* [INPUT DATA]:
══════

(* ===== verification/ProcTree.v ===== *)
(** * The process tree

    What a process knows of its relatives, and the operations of the kernel that
    leave it alone: everything but the halves of [process_execute], [process_wait],
    [start_process] and [thread_exit]. *)
From S2P Require Import Prelude CInt Ext Threads Mmu PageDir Swap PageTable UserFiles Elf Frame Page VmSpec UserCall Exception UserMem Load Process Syscall.
Open Scope Z_scope.

(** ** Operations that do not touch the tree *)

(** What a process knows of its relatives. *)
Record node := Node {
  n_children : list Z; n_init : bool; n_self : option Z; n_usr : bool
}.
#[export] Instance eta_node : Eta node := λ n, Node (n_children n) (n_init n) (n_self n) (n_usr n).
#[export] Instance node_eq_dec : EqDecision node.
Proof. solve_decision. Defined.

Definition tree_of (u : uproc) : node := Node (children u) (children_init u) (self u) (usr_thread u).

Section keeps.
Context {dev files : Type}.
Implicit Types (s : sys dev files) (w : vm dev files) (t c p : Z).

Notation kcall := (call (sys dev files)).

Record same_tree s s' : Prop := {
  sm_cur : current (svm s') = current (svm s);
  sm_tree : ∀ t, tree_of <$> uprocs s' !! t = tree_of <$> uprocs s !! t;
  sm_heap : child_heap s' = child_heap s;
  sm_leash : leashes s' = leashes s;
  sm_threads : dom (procs (svm s')) = dom (procs (svm s))
}.

Lemma same_tree_refl s : same_tree s s.
Proof. done. Qed.

Lemma same_tree_trans s1 s2 s3 : same_tree s1 s2 → same_tree s2 s3 → same_tree s1 s3.
Proof.
  intros [E1 T1 P1 L1 D1] [E2 T2 P2 L2 D2]. split; [congruence| |congruence..].
  intros t. by rewrite T2, T1.
Qed.

(** However the call ends. *)
Definition keeps {A} (m : kcall A) : Prop := ∀ s e s', m s = Ret (e, s') → same_tree s s'.

(** An operation of the virtual memory system that does not switch threads, or make or
    destroy one. *)
Definition same_threads w w' : Prop := current w' = current w ∧ dom (procs w') = dom (procs w).
Definition cur_kept {A} (g : vm dev files → outcome (A * vm dev files)) : Prop :=
  ∀ w a w', g w = Ret (a, w') → same_threads w w'.

#[export] Instance same_threads_pre : PreOrder same_threads.
Proof. split; [done|]. intros w1 w2 w3 [] []. split; congruence. Qed.

Lemma alter_threads g w w' :
  current w' = current w → procs w' = procs (upd_thread g w) → same_threads w w'.
Proof. intros Hc Hp. split; [done|]. rewrite Hp. apply dom_alter_L. Qed.

Lemma keeps_bind {A B} (m : kcall A) (f : A → kcall B) : keeps m → (∀ a, keeps (f a)) → keeps (m ≫= f).
Proof.
  intros Hm Hf s e s'. unfold mbind, call_bind. destruct (m s) as [[[a| |] s1]| |] eqn:E; [| | |done..].
  - intros E'. eapply same_tree_trans; [by eapply Hm|by eapply Hf].
  - intros [= <- <-]. by eapply Hm.
  - intros [= <- <-]. by eapply Hm.
Qed.

Lemma keeps_pure {A} (a : A) : keeps (pure a).
Proof. by intros s e s' [= <- <-]. Qed.
Lemma keeps_exit {A} : keeps (@thread_exit _ A).
Proof. by intros s e s' [= <- <-]. Qed.
Lemma keeps_panic {A} : keeps (@panic _ A).
Proof. done. Qed.
Lemma keeps_assert b : keeps (assert b).
Proof. intros s e s' E. unfold assert in E. by inv_bind. Qed.
Lemma keeps_get {A} (g : sys dev files → outcome A) : keeps (get g).
Proof. intros s e s' E. unfold get in E. by inv_bind. Qed.
Lemma keeps_vm_get {A} (g : vm dev files → outcome A) : keeps (vm_get g).
Proof. apply keeps_get. Qed.
Lemma keeps_malloc : keeps malloc.
Proof. intros s e s'. unfold malloc. destruct (mallocs s); by intros [= <- <-]. Qed.
Lemma keeps_next_allocs : keeps next_allocs.
Proof. intros s e s'. unfold next_allocs. destruct (fetches s); by intros [= <- <-]. Qed.
Lemma keeps_stuck {A} : keeps (λ _, @Stuck (ending A * sys dev files)).
Proof. done. Qed.

Lemma keeps_vm_do {A} (g : vm dev files → outcome (A * vm dev files)) : cur_kept g → keeps (vm_do g).
Proof.
  intros Hg s e s' E. unfold vm_do in E. inv_bind. 
  match goal with H : g _ = Ret _ |- _ => by destruct (Hg _ _ _ H) end.
Qed.

Lemma keeps_fs_do {A} (g : files → A * files) : keeps (fs_do g).
Proof. apply keeps_vm_do. intros w a w'. destruct (g (vfiles w)). by intros [= <- <-]. Qed.

(** The weaker property of a call that may change the tree. *)
Definition keeps_threads {A} (m : kcall A) : Prop :=
  ∀ s e s', m s = Ret (e, s') → same_threads (svm s) (svm s').

Lemma keeps_tree_threads {A} (m : kcall A) : keeps m → keeps_threads m.
Proof. intros Hm s e s' E. destruct (Hm s e s' E). by split. Qed.

Lemma keeps_threads_bind {A B} (m : kcall A) (f : A → kcall B) :
  keeps_threads m → (∀ a, keeps_threads (f a)) → keeps_threads (m ≫= f).
Proof.
  intros Hm Hf s e s'. unfold mbind, call_bind. destruct (m s) as [[[a| |] s1]| |] eqn:E; [| | |done..].
  - intros E'. etrans; [by eapply Hm|by eapply Hf].
  - intros [= <- <-]. by eapply Hm.
  - intros [= <- <-]. by eapply Hm.
Qed.

Lemma keeps_threads_modify (g : sys dev files → outcome (sys dev files)) :
  (∀ s s', g s = Ret s' → svm s' = svm s) → keeps_threads (modify g).
Proof. intros Hg s e s' E. unfold modify in E. inv_bind. by erewrite (Hg s s'). Qed.

(** Another value of a field that is not part of the tree. *)
Lemma keeps_upd_cur (g : uproc → uproc) : (∀ u, tree_of (g u) = tree_of u) →
  keeps (modify (λ s, Ret (upd_cur g s))).
Proof.
  intros Hg s e s' [= <- <-]. split; [done| |done..]. intros t. simpl.
  destruct (decide (t = current (svm s))) as [->|].
  - rewrite lookup_alter_eq. destruct (uprocs s !! _) as [u|]; [|done]. simpl. by rewrite Hg.
  - by rewrite lookup_alter_ne.
Qed.
Lemma keeps_print b : keeps (print b).
Proof. by intros s e s' [= <- <-]. Qed.
End keeps.

Create HintDb keeps discriminated.
#[export] Hint Resolve keeps_pure keeps_exit keeps_panic keeps_assert keeps_get keeps_vm_get keeps_malloc
  keeps_next_allocs keeps_stuck keeps_fs_do keeps_print : keeps.

(** Follow the structure of the code. *)
Ltac keep :=
  repeat first
    [ solve [eauto with keeps]
    | apply keeps_bind; [|intros ?]
    | apply keeps_vm_do; eauto with keeps
    | case_match ].

(** The same for [keeps_threads]. *)
Ltac keep_threads :=
  repeat first
    [ solve [apply keeps_tree_threads; keep]
    | apply keeps_threads_bind; [|intros ?]
    | apply keeps_threads_modify; intros ? ? ?; inv_bind; done
    | case_match ].

(** What the memory system of a kernel must not do: touch the process tree. *)
Class KeepsTree (dev files : Type)
    `{!FaultHandler (sys dev files), !ProgramPages (sys dev files), !ProcessPages (sys dev files)} : Prop := {
  keeps_kernel_faults uaddr (write : bool) : keeps (kernel_faults uaddr write : call (sys dev files) unit);
  keeps_load_one_page file upage n (writable : bool) :
    keeps (load_one_page file upage n writable : call (sys dev files) bool);
  keeps_get_stack_page : keeps (get_stack_page : call (sys dev files) bool);
  keeps_init_pages : keeps (init_pages : call (sys dev files) unit);
  keeps_unmap_store fs : keeps (unmap_store fs : call (sys dev files) unit);
  keeps_free_frames pd : keeps (free_frames pd : call (sys dev files) unit);
  keeps_destroy_pagedir pd : keeps (destroy_pagedir pd : call (sys dev files) unit)
}.
#[export] Hint Resolve keeps_kernel_faults keeps_load_one_page keeps_get_stack_page keeps_init_pages
  keeps_unmap_store keeps_free_frames keeps_destroy_pagedir : keeps.

(** ** Loading and leaving, in any kernel *)

Section operations.
Context `{Vaddr, !Pte, KernelMemory}.
Context {dev files : Type} `{BlockDevice dev, FileOps files, FileCalls files, KeepsTree dev files}.
Implicit Types (s : sys dev files) (w : vm dev files) (t c p : Z).

Notation kcall := (call (sys dev files)).

Lemma keeps_touch uaddr (write : bool) : keeps (touch uaddr write : kcall Z).
Proof. unfold touch, translate_user. keep. Qed.
#[local] Hint Resolve keeps_touch : keeps.

Lemma keeps_store_bytes l uaddr : keeps (store_bytes l uaddr : kcall unit).
Proof.
  revert uaddr. induction l as [|b l IH]; intros uaddr; cbn [store_bytes]; keep. unfold store_byte. keep.
  intros w r w' E. by inv_bind.
Qed.
#[local] Hint Resolve keeps_store_bytes : keeps.

Lemma keeps_load_pages n file upage (read zero : Z) (writable : bool) :
  keeps (load_pages n file upage read zero writable : kcall bool).
Proof.
  revert upage read zero. induction n as [|n IH]; intros upage read zero; cbn [load_pages]; keep.
  all: unfold load_page, free_frame_page; keep. all: by intros w r w' [= <- <-].
Qed.
#[local] Hint Resolve keeps_load_pages : keeps.

Lemma keeps_load_headers n file (ofs : Z) : keeps (load_headers n file ofs : kcall bool).
Proof.
  revert ofs. induction n as [|n IH]; intros ofs; cbn [load_headers]; unfold file_length_of; keep.
  all: unfold load_phdr, load_segment; keep.
Qed.
#[local] Hint Resolve keeps_load_headers : keeps.

Lemma keeps_push b esp : keeps (push b esp : kcall Z).
Proof. unfold push. keep. Qed.
#[local] Hint Resolve keeps_push : keeps.

Lemma keeps_push_strings tokens esp : keeps (push_strings tokens esp : kcall (list Z * Z)).
Proof. revert esp. induction tokens as [|x l IH]; intros esp; cbn [push_strings]; keep. Qed.

Lemma keeps_push_words l esp : keeps (push_words l esp : kcall Z).
Proof. revert esp. induction l as [|x l IH]; intros esp; cbn [push_words]; keep. Qed.
#[local] Hint Resolve keeps_push_strings keeps_push_words : keeps.

Lemma keeps_setup_stack tokens : keeps (setup_stack tokens : kcall (option Z)).
Proof. unfold setup_stack, push_args. keep. Qed.
#[local] Hint Resolve keeps_setup_stack : keeps.

Lemma keeps_load name : keeps (load name : kcall (option (Z * Z))).
Proof.
  unfold load. keep; try (unfold create_pagedir, process_activate; keep).
  all: try (intros w r w' E; inv_bind; first [done|by eapply alter_threads]).
  by apply keeps_upd_cur.
Qed.

Lemma keeps_close_files l : keeps (close_files l : kcall unit).
Proof.
  induction l as [|p l IH]; cbn [close_files]; keep.
  intros s e s' E. injection E as <- <-.
  assert (same_tree s (upd_cur (λ u, u <| files_open := l |>) s)) as [? T ? ? ?]
    by (by eapply (keeps_upd_cur (λ u, u <| files_open := l |>))).
  split; [done|exact T|done..].
Qed.

Lemma keeps_leave_pagedir : keeps (leave_pagedir : kcall unit).
Proof. unfold leave_pagedir. keep; intros w r w' E; inv_bind; [by eapply alter_threads|done]. Qed.
End operations.
#[export] Hint Resolve keeps_load keeps_close_files keeps_leave_pagedir : keeps.

(** ** virtual-memory *)

Section paging.
Context `{VaddrLaws, !Pte, !PteLaws, Selectors, KernelMemory}.
Context {dev files : Type} `{BlockDeviceLaws dev, FileOps files, FileCalls files}.
Implicit Types (s : sys dev files) (w : vm dev files) (t c p : Z).

Notation kcall := (call (sys dev files)).

(** ** The virtual memory system does not switch threads *)

Lemma frame_alloc_cur al upage (writable : bool) : cur_kept (frame_alloc al upage writable : vm dev files → _).
Proof. intros w a w' E. destruct (frame_alloc_same _ _ _ _ _ _ E). by split; [|f_equal]. Qed.

Lemma page_set_frame_cur mem upage kpage (writable : bool) w w' :
  page_set_frame mem upage kpage writable w = Ret w' → same_threads w w'.
Proof.
  unfold page_set_frame, page_alloc. intros E. inv_bind.
  match goal with H : match ?o with _ => _ end = Ret _ |- _ => destruct o end; inv_bind; [done|].
  match goal with H : (if ?b then _ else _) = Ret _ |- _ => destruct b end; inv_bind.
  destruct mem; inv_bind; try done. by eapply alter_threads.
Qed.

Lemma page_write_data_cur upage w b w' : page_write_data upage w = Ret (b, w') → same_threads w w'.
Proof.
  unfold page_write_data, store_user. intros E. inv_bind. destruct a as [p|]; inv_bind; [|done].
  repeat (case_match; inv_bind; try done).
Qed.

Lemma page_fetch_cur al uaddr esp (write : bool) : cur_kept (page_fetch al uaddr esp write : vm dev files → _).
Proof.
  intros w b w'. unfold page_fetch. destruct (is_user_vaddr uaddr); [|by intros [= <- <-]]. intros E.
  inv_bind. repeat (case_match; inv_bind; try done).
  all: repeat match goal with
  | H : page_write_data _ _ = Ret _ |- _ => apply page_write_data_cur in H
  | H : page_set_frame _ _ _ _ _ = Ret _ |- _ => apply page_set_frame_cur in H
  | H : frame_alloc _ _ _ _ = Ret _ |- _ => apply frame_alloc_cur in H
  end; by repeat (etrans; [eassumption|]).
Qed.

Lemma page_remove_cur upage w w' : page_remove upage w = Ret w' → same_threads w w'.
Proof. unfold page_remove. intros E. inv_bind. by eapply alter_threads. Qed.

Lemma page_unmap_cur n f w w' : page_unmap n f w = Ret w' → same_threads w w'.
Proof.
  revert w. induction n as [|n IH]; intros w; [done|]. cbn [page_unmap]. intros E. inv_bind.
  match goal with o : option Z |- _ => destruct o end; inv_bind; [|done].
  match goal with H : page_unmap n f _ = Ret _ |- _ => apply IH in H end.
  match goal with H : page_remove _ _ = Ret _ |- _ => apply page_remove_cur in H end.
  etrans; [|eassumption]. etrans; [|eassumption].
  match goal with b : bool |- _ => destruct b end; inv_bind; [|done].
  unfold load_user in *. inv_bind. destruct (file_write_at _ _ _ _). inv_bind. done.
Qed.

Lemma free_loop_cur l pd w w' : free_loop l pd w = Ret w' → same_threads w w'.
Proof.
  revert w. induction l as [|f l IH]; intros w; cbn [free_loop]; [by intros [= <-]|]. intros E. inv_bind.
  match goal with H : free_loop l pd _ = Ret _ |- _ => apply IH in H end.
  etrans; [|eassumption]. by case_bool_decide.
Qed.

Lemma keeps_fetch uaddr esp (write : bool) : keeps (fetch uaddr esp write : kcall bool).
Proof.
  intros s e s' E. unfold fetch in E. destruct (fetches s) as [|al l]; inv_bind;
    match goal with H : page_fetch _ _ _ _ _ = Ret _ |- _ => by destruct (page_fetch_cur _ _ _ _ _ _ _ H) end.
Qed.
#[local] Hint Resolve keeps_fetch : keeps.

Lemma keeps_page_fault cr2 f : keeps (page_fault cr2 f : kcall unit).
Proof.
  unfold page_fault. apply keeps_bind; [by intros s e s' [= <- <-]|]. intros _. unfold kill. keep.
Qed.
#[local] Hint Resolve keeps_page_fault : keeps.

Lemma keeps_map_frame upage (writable : bool) : keeps (map_frame upage writable : kcall Z).
Proof.
  unfold map_frame. keep; [apply frame_alloc_cur|].
  intros w r w' E. inv_bind. by eapply page_set_frame_cur.
Qed.
#[local] Hint Resolve keeps_map_frame : keeps.

Lemma keeps_write_frame kpage (ofs : Z) b : keeps (write_frame kpage ofs b : kcall unit).
Proof. apply keeps_vm_do. intros w r w' E. by inv_bind. Qed.
#[local] Hint Resolve keeps_write_frame : keeps.

#[export] Instance paging_keeps_tree : KeepsTree dev files.
Proof.
  split.
  - intros uaddr write. apply keeps_page_fault.
  - intros file upage n writable. unfold load_one_page, paging_pages, load_page, free_frame_page. keep.
    all: by intros w r w' [= <- <-].
  - unfold get_stack_page, paging_pages, map_stack_page. keep; [apply frame_alloc_cur|].
    intros w r w' E. inv_bind. by eapply page_set_frame_cur.
  - unfold init_pages, paging_process. apply keeps_vm_do. intros w r w' [= <- <-]. by eapply alter_threads.
  - intros fs. unfold unmap_store, paging_process. keep.
    intros w r w' E. inv_bind. by eapply page_unmap_cur.
  - intros pd. unfold free_frames, paging_process. apply keeps_vm_do. intros w r w' E. inv_bind.
    unfold frame_free in *. by eapply free_loop_cur.
  - intros pd. unfold destroy_pagedir, paging_process. apply keeps_vm_do. intros w r w' E. by inv_bind.
Qed.
End paging.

══════

* [PROBLEM TO SOLVE]: Please reproduce exactly the lines above, beginning with the first and ending with the line that contains "Record same_tree s", and include nothing outside that range.

* [YOUR RESPONSE]:
(* ===== verification/ProcTree.v ===== *)
(** * The process tree

    What a process knows of its relatives, and the operations of the kernel that
    leave it alone: everything but the halves of [process_execute], [process_wait],
    [start_process] and [thread_exit]. *)
From S2P Require Import Prelude CInt Ext Threads Mmu PageDir Swap PageTable UserFiles Elf Frame Page VmSpec UserCall Exception UserMem Load Process Syscall.
Open Scope Z_scope.

(** ** Operations that do not touch the tree *)

(** What a process knows of its relatives. *)
Record node := Node {
  n_children : list Z; n_init : bool; n_self : option Z; n_usr : bool
}.
#[export] Instance eta_node : Eta node := λ n, Node (n_children n) (n_init n) (n_self n) (n_usr n).
#[export] Instance node_eq_dec : EqDecision node.
Proof. solve_decision. Defined.

Definition tree_of (u : uproc) : node := Node (children u) (children_init u) (self u) (usr_thread u).

Section keeps.
Context {dev files : Type}.
Implicit Types (s : sys dev files) (w : vm dev files) (t c p : Z).

Notation kcall := (call (sys dev files)).

Record same_tree s s' : Prop := {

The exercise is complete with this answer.